The voice calls again, trying to get him to wake up, but the words are unintelligible to his broken mind.


A few days later, Roger is in a movie theater watching a tragic love story between a spy and a cop. He watches the painful conclusion numbly, wearing a tattered overcoat he found somewhere. A few rows ahead, a boy with a buzz cut lets go of a red balloon as the credit roll, but Roger doesn't know him or care.

He exits the theater into a night darkened Chinatown, red lanterns light the street, they are covered in a scrawled script he cannot read. It's raining, but as he has no umbrella and must leave the theater before being thrown out he hunches over and makes due.

"Just as I don't know this city, it, in return, doesn't know me. My being in this city has no value or meaning."

Two Chinese men bumped into him from behind and knocked him over. They yelled and sneered at him, saying something in a language he didn't understand, and ran off into the rainy night. Roger lifted his face into the rain, and squinting into the distance those mountainous skyscrapers were barely visible.

"The man named Roger Smith, the Paradigm City Negotiator, the man who would team up with Big O… I'm only an actor who played those parts. If those roles were taken away, I'd have no value in that world."
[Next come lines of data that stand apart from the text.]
(** A replica the catalog offers to readers. *)
Definition healthy_at (cat : Catalog) (key n : string) : Prop :=
  ∃ meta rep, cat_files cat !! key = Some meta ∧ fm_Replicas meta !! n = Some rep ∧
    rm_State rep = ReplicaHealthy.

(** Everything that was pending in [s] is done in [s']. *)
Definition replicated s s' : Prop :=
  data_ready s' ∧ pending_count (svc_table s') = 0 ∧
  (∀ id task, svc_table s !! id = Some task → is_pending task → ∀ data,
     source_has (sv_objects s) task data →
     (rt_State <$> svc_table s' !! id) = Some ReplicationTaskDone ∧
     healthy_at (svc_catalog s') (rt_Key task) (rt_Target task) ∧
     target_has (sv_objects s') task data) ∧
  (∀ id task, svc_table s !! id = Some task → ¬ is_pending task →
     svc_table s' !! id = Some task) ∧
  (∀ key n, healthy_at (svc_catalog s) key n → healthy_at (svc_catalog s') key n) ∧
  (∀ a, (∀ id task, svc_table s !! id = Some task → is_pending task →
           a ∉ task_addrs (rt_Target task) task) →
     object_at (sv_objects s') a = object_at (sv_objects s) a).

(** The preconditions of the loop. *)
Definition ready_to_copy s : Prop :=
  coord_ok (sv_coordinator s) ∧ data_ready s ∧ separated (svc_table s) ∧
  ∀ id task, svc_table s !! id = Some task → is_pending task →
    copyable (svc_catalog s) (sv_objects s) task.

(** What one copy does to a state that is ready. *)
Definition copied s (id : string) (t0 task : ReplicationTask) s1 : Prop :=
  svc_table s !! id = Some t0 ∧ is_pending t0 ∧ rt_State task = ReplicationTaskDone ∧
  svc_table s1 = <[id := task]> (svc_table s) ∧ data_ready s1 ∧
  replica_marked (svc_catalog s) (svc_catalog s1) t0 ReplicaHealthy ∧
  agree_outside (task_addrs (rt_Target t0) t0) (sv_objects s) (sv_objects s1) ∧
  ∀ data, source_has (sv_objects s) t0 data → target_has (sv_objects s1) t0 data.

Lemma copy_step s :
  ready_to_copy s → pending_count (svc_table s) ≠ 0 →
  ∃ id t0 task s1, RunReplicationOnce s = (Ok (task, None), s1) ∧ copied s id t0 task s1.
Proof using Type*.
  intros ([_ Hok] & [Ho Htemp] & _ & Hcopy) Hn.
  destruct (WorkOnce_total (worker_of s) Hok Ho Hcopy Hn) as (task & w & Hrun & Ho').
  assert (RunReplicationOnce s = (Ok (task, None), set_worker w s)) as Hsvc
    by (unfold RunReplicationOnce, zoom; by rewrite Hrun).
  apply WorkOnce_inv in Hrun as (t0 & t & u & Ht0 & Hst & Htab & Hrep & -> & Hm); [|done].
  exists (rt_ID t0), t0, (doneReplicationTask (runReplicationTask t0 t) u), (set_worker w s).
  destruct (Hcopy _ _ Ht0 Hst) as (_ & _ & _ & Hnd & Hdis & _).
  split; [done|]. split; [done|]. split; [done|]. split; [done|]. split; [done|].
  split; [done|]. split; [done|]. split.
  - by apply (Replicate_touches (runReplicationTask t0 t) _ _ _ Hrep).
  - intros data [Hsrc _].
    destruct (Replicate_ok (runReplicationTask t0 t) _ _ Hnd Hdis Hrep) as (d & Hs & Ht & _).
    by rewrite (holds_inj _ _ _ _ _ _ _ Hsrc Hs).
Qed.

Lemma copied_healthy s id t0 task s1 key n :
  copied s id t0 task s1 → healthy_at (svc_catalog s) key n → healthy_at (svc_catalog s1) key n.
Proof.
  intros (_ & _ & _ & _ & _ & [Hm (m & m' & rep & Hf & Hf' & Hr & Hst & Hoth)] & _)
    (meta & rep' & Hfile & Hrep & Hh).
  destruct (decide (key = rt_Key t0)) as [->|Hne].
  - rewrite Hf in Hfile. injection Hfile as <-.
    destruct (decide (n = rt_Target t0)) as [->|Hn]; [by eexists _, _|].
    exists m', rep'. split; [done|]. by rewrite Hoth.
  - exists meta, rep'. split; [|done]. destruct Hm as (_ & Hm & _). by rewrite Hm.
Qed.

Lemma copied_ready s id t0 task s1 :
  ready_to_copy s → coord_ok (sv_coordinator s1) → copied s id t0 task s1 → ready_to_copy s1.
Proof.
  intros (_ & _ & Hsep & Hcopy) Hok1 (Ht0 & Hp & Hdone & Htab & Hd & [Hm _] & Hag & _).
  assert (∀ id' t', svc_table s1 !! id' = Some t' → is_pending t' →
    svc_table s !! id' = Some t' ∧ id' ≠ id) as Hold.
  { intros id' t'. rewrite Htab, lookup_insert_Some. unfold is_pending.
    intros [[<- <-]|[Hne Ht']]; [by rewrite Hdone|by auto]. }
  split; [done|]. split; [done|]. split.
  { intros id1 id2 t1 t2 Ht1 Ht2 Hp1 Hp2. destruct (Hold _ _ Ht1 Hp1), (Hold _ _ Ht2 Hp2).
    by apply (Hsep id1 id2). }
  intros id' t' Ht' Hp'. destruct (Hold _ _ Ht' Hp') as [Ht Hne].
  destruct (Hcopy _ _ Ht Hp') as (Hra & Hserv & (meta & Hfile & Hrep) & Hnd & Hdis & data & Hsrc & Hck).
  split; [done|]. split; [done|]. split; [|split; [done|split; [done|]]].
  - destruct Hm as (_ & Hoth & Hsame). destruct (decide (rt_Key t' = rt_Key t0)) as [E|E].
    + rewrite <-E, Hfile in Hsame. inversion Hsame as [? meta' (_ & _ & _ & _ & _ & _ & _ & Hdom) E1 E2|].
      exists meta'. split; [done|]. apply elem_of_dom. rewrite Hdom. by apply elem_of_dom.
    + exists meta. by rewrite Hoth.
  - exists data. split; [|done]. eapply holds_agree; [exact Hag| |exact Hsrc].
    intros a Ha. destruct (Hsep id' id t' t0) as [Hs _]; [done..|]. by apply Hs.
Qed.

Lemma replicated_idle s s1 :
  data_ready s1 → sv_objects s1 = sv_objects s → svc_table s1 = svc_table s →
  svc_catalog s1 = svc_catalog s → pending_count (svc_table s) = 0 → replicated s s1.
Proof.
  intros Hd Eo Et Ec Hn. unfold replicated. rewrite Eo, Et, Ec. split; [done|]. split; [done|].
  split; [|done]. intros id task Hid Hp. by destruct (pending_none _ _ _ Hn Hid).
Qed.

(** One copy, then the rest. *)
Lemma replicated_cons s id t0 task s1 s2 :
  ready_to_copy s → copied s id t0 task s1 → replicated s1 s2 → replicated s s2.
Proof.
  intros (_ & _ & Hsep & _) Hcop (Hd2 & Hn2 & Hdone2 & Hkeep2 & Hheal2 & Hframe2).
  pose proof Hcop as (Ht0 & Hp & Hdone & Htab & Hd & [_ Hm] & Hag & Hdata).
  assert (¬ is_pending task) as Hnp by (unfold is_pending; by rewrite Hdone).
  assert (∀ id' t', svc_table s !! id' = Some t' → id' ≠ id → svc_table s1 !! id' = Some t') as Hold.
  { intros id' t' Ht' Hne. by rewrite Htab, lookup_insert_ne. }
  assert (∀ a, (∀ id' t', svc_table s !! id' = Some t' → is_pending t' → id' ≠ id →
    a ∉ task_addrs (rt_Target t') t') → object_at (sv_objects s2) a = object_at (sv_objects s1) a)
    as Hframe.
  { intros a Ha. apply Hframe2. intros id' t'. rewrite Htab, lookup_insert_Some.
    intros [[<- <-]|[Hne Ht']] Hp'; [done|]. by apply (Ha id'). }
  split; [done|]. split; [done|]. split; [|split; [|split]].
  - intros id' t' Ht' Hp' data Hsrc. destruct (decide (id' = id)) as [->|Hne].
    + rewrite Ht0 in Ht'. injection Ht' as <-. split; [|split].
      * rewrite (Hkeep2 id task); [by cbn; rewrite Hdone|by rewrite Htab, lookup_insert_eq|done].
      * apply Hheal2. destruct Hm as (m & m' & rep & _ & ? & ? & ? & _). by exists m', rep.
      * eapply holds_local; [|by apply Hdata]. intros a Ha. apply Hframe.
        intros id' t' Ht' Hp2 Hne. destruct (Hsep id id' t0 t') as [_ Hs]; [done..|]. by apply Hs.
    + pose proof (Hold _ _ Ht' Hne) as Ht1. apply (Hdone2 _ _ Ht1 Hp').
      destruct Hsrc as [Hh Hck]. split; [|done]. eapply holds_agree; [exact Hag| |exact Hh].
      intros a Ha. destruct (Hsep id' id t' t0) as [Hs _]; [done..|]. by apply Hs.
  - intros id' t' Ht' Hp'. destruct (decide (id' = id)) as [->|Hne]; [by simplify_eq|].
    apply Hkeep2; [|done]. by apply Hold.
  - intros key n Hh. apply Hheal2. by eapply copied_healthy.
  - intros a Ha. rewrite Hframe by eauto. apply Hag. by apply (Ha id).
Qed.

Lemma run_tasks_replicates s :
  ready_to_copy s →
  ∃ s', (∀ fuel, pending_count (svc_table s) < fuel → run_tasks fuel s = (Ok true, s')) ∧
    replicated s s'.
Proof using Type*.
  remember (pending_count (svc_table s)) as n eqn:Hn. revert s Hn.
  induction n as [|n IH]; intros s Hn Hs.
  - destruct (WorkOnce_idle (worker_of s)) as (w & Hrun & Eo & Et & Ec); [done|].
    assert (RunReplicationOnce s = (Err ErrNoPendingTasks, set_worker w s)) as Hsvc
      by (unfold RunReplicationOnce, zoom; by rewrite Hrun).
    exists (set_worker w s). split.
    + intros [|fuel] Hf; [lia|]. cbn [run_tasks].
      by rewrite (gom_bind_ok _ _ _ _ _ (try_run _ _ _ _ Hsvc ltac:(done))).
    + destruct Hs as (_ & [Ho Ht] & _). apply replicated_idle; try done. split; [|done].
      cbn. by rewrite Eo.
  - destruct (copy_step s Hs) as (id & t0 & task & s1 & Hrun & Hcop); [lia|].
    destruct (WorkOnce_svc _ _ _ Hrun (proj1 Hs)) as [Hok1 _].
    pose proof (copy_decreases _ _ _ (proj2 (proj1 Hs)) Hrun) as Hdec.
    destruct (IH s1) as (s2 & R2 & Hrep); [lia|by eapply copied_ready|].
    exists s2. split; [|by eapply replicated_cons].
    intros [|fuel] Hf; [lia|]. cbn [run_tasks].
    rewrite (gom_bind_ok _ _ _ _ _ (try_run _ _ _ _ Hrun ltac:(done))). apply R2. lia.
Qed.
End completes.

(** ** A write followed by the loop *)

Lemma NoDup_bind_inj {X Y} (f : X → list Y) (l : list X) x y a :
  NoDup (l ≫= f) → x ∈ l → y ∈ l → a ∈ f x → a ∈ f y → x = y.
Proof.
  induction l as [|z l IH]; [set_solver|]. cbn. intros (_ & Hdis & Hl)%NoDup_app Hx Hy Hax Hay.
  apply elem_of_cons in Hx as [->|Hx], Hy as [->|Hy]; [done| | |by auto];
    exfalso; eapply Hdis; try eassumption; apply list_elem_of_bind; eauto.
Qed.

Lemma NoDup_bind_elem {X Y} (f : X → list Y) (l : list X) x : NoDup (l ≫= f) → x ∈ l → NoDup (f x).
Proof.
  induction l as [|z l IH]; [set_solver|]. cbn.
  intros (Hz & _ & Hl)%NoDup_app [->|Hx]%elem_of_cons; auto.
Qed.

(** Where a version of a file goes on every node of a plan. *)
Definition plan_addrs `{ObjectStoreLaws OS} (plan : ReplicaPlan) (key : string) (v : Z)
    (chunks : list ChunkMetadata) : list Address :=
  rp_Replicas plan ≫= λ n, version_addrs (nm_ID n) key v chunks.

Section put_then_copy.
Context {B Q OS : Type} `{HB : MetadataBackendLaws B} `{HQ : ReplicationTaskQueueLaws Q}
  `{HR : ReliableObjectStore OS}.
Abbreviation Service := (ManagedFileService B Q OS).
Implicit Types (s : Service).

(** The tasks a [Put] leaves pending in a queue that was idle. *)
Lemma put_pending key data plan s meta s' id task :
  pending_count (svc_table s) = 0 → put_outcome key data plan s meta s' →
  svc_table s' !! id = Some task → is_pending task →
  ∃ n u, n ∈ rp_Replicas plan ∧ nm_ID n ≠ nm_ID (rp_Primary plan) ∧
    id = rt_ID task ∧ task = pending_task meta (fm_Primary meta) (nm_ID n) u u.
Proof.
  intros Hn (t & u & tasks & _ & -> & _ & Ht & -> & _). rewrite lookup_enqueue_all.
  destruct (svc_table s !! id) as [old|] eqn:E.
  { intros [= <-] Hp. by destruct (pending_none _ _ _ Hn E). }
  unfold first_with_id. intros [Eid Hin]%head_Some_elem_of%list_elem_of_filter Hp.
  apply (TasksForFile_ok _ _ _ _ Ht) in Hin as (n & [Hne (rep & Hrep & _)] & ->).
  unfold committed in Hrep. cbn [new_file_version fm_Replicas pw_Replicas prepared_write] in Hrep.
  rewrite initial_replicas_lookup in Hrep. case_decide as Hin; [|done].
  apply list_elem_of_fmap in Hin as (node & -> & Hin). by exists node, u.
Qed.

Lemma put_ready key data plan s meta s' :
  coord_ok (sv_coordinator s') → data_ready s' → pending_count (svc_table s) = 0 →
  (∀ n, n ∈ rp_Replicas plan → serves_file (nm_ID n) key (fm_Version meta)) →
  NoDup (plan_addrs plan key (fm_Version meta) (fm_Chunks meta)) →
  holds (sv_objects s') (fm_Primary meta) key (fm_Version meta) (fm_Chunks meta) data →
  put_outcome key data plan s meta s' → ready_to_copy s'.
Proof.
  intros Hok Hd Hn Hserv Hnd Hh Hout.
  pose proof Hout as (t & u & tasks & Hplan & Em & Hpub & _).
  pose proof (Plan_ok_inv _ _ _ Hplan) as (_ & _ & Hhead%head_Some_elem_of).
  assert (fm_Primary meta = nm_ID (rp_Primary plan)) as Hprim by by rewrite Em.
  assert (∀ n n' a, n ∈ rp_Replicas plan → n' ∈ rp_Replicas plan →
    a ∈ version_addrs (nm_ID n) key (fm_Version meta) (fm_Chunks meta) →
    a ∈ version_addrs (nm_ID n') key (fm_Version meta) (fm_Chunks meta) → n = n') as Hinj.
  { intros n n' a. by apply (NoDup_bind_inj _ _ _ _ a Hnd). }
  assert (∀ m n u, task_addrs m (pending_task meta (fm_Primary meta) n u u) =
    version_addrs m key (fm_Version meta) (fm_Chunks meta)) as Haddr.
  { intros m n v. unfold task_addrs. cbn. rewrite cloneChunkMetadata_id. by rewrite Em. }
  split; [done|]. split; [done|]. split.
  - intros id1 id2 t1 t2 Ht1 Ht2 Hp1 Hp2.
    destruct (put_pending _ _ _ _ _ _ _ _ Hn Hout Ht1 Hp1) as (n1 & u1 & Hn1 & _ & Eid1 & ->).
    destruct (put_pending _ _ _ _ _ _ _ _ Hn Hout Ht2 Hp2) as (n2 & u2 & Hn2 & Hne2 & Eid2 & ->).
    rewrite !Haddr. cbn. rewrite Hprim. split.
    + intros a Ha Ha2. apply Hne2. by rewrite (Hinj _ _ _ Hhead Hn2 Ha Ha2).
    + intros Hne a Ha Ha2. apply Hne. by rewrite Eid1, Eid2, (Hinj _ _ _ Hn1 Hn2 Ha Ha2).
  - intros id task Htask Hp.
    destruct (put_pending _ _ _ _ _ _ _ _ Hn Hout Htask Hp) as (n & v & Hin & Hne & Eid & ->).
    split; [done|]. split.
    { assert (fm_Key meta = key) as Ek by by rewrite Em. unfold serves_task. cbn.
      rewrite Hprim, Ek. by split; apply Hserv. }
    split; [|split; [|split]].
    + exists meta. rewrite Hpub, Em. split; [apply lookup_insert_eq|].
      cbn [pending_task rt_Target committed new_file_version fm_Replicas prepared_write pw_Replicas].
      unfold committed. cbn [new_file_version fm_Replicas prepared_write pw_Replicas pw_Primary].
      rewrite initial_replicas_lookup, decide_True by by apply list_elem_of_fmap_2. done.
    + rewrite Haddr. by apply (NoDup_bind_elem _ _ n Hnd).
    + intros a. rewrite !Haddr. cbn. rewrite Hprim. intros Ha Ha2. apply Hne.
      by rewrite (Hinj _ _ _ Hhead Hin Ha Ha2).
    + exists data. split; [|right].
      * cbn. rewrite cloneChunkMetadata_id. by rewrite Em in Hh |- *.
      * by rewrite Em.
Qed.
Just then a car pulls up and bathes his face in headlights. He made a confused noise as the black car stopped some distance away. It's familiar. The door opens, and a blonde woman in smart military dress steps out and walks towards him. Roger blinks, is it really her?

"So, there's an Angel here, too."

The woman standing in front of him looks peeved. "I'd rather you didn't call me strange names, Major."

"Wh-what did you say?" He couldn't be hearing her right. Major? He's never risen above lieutenant.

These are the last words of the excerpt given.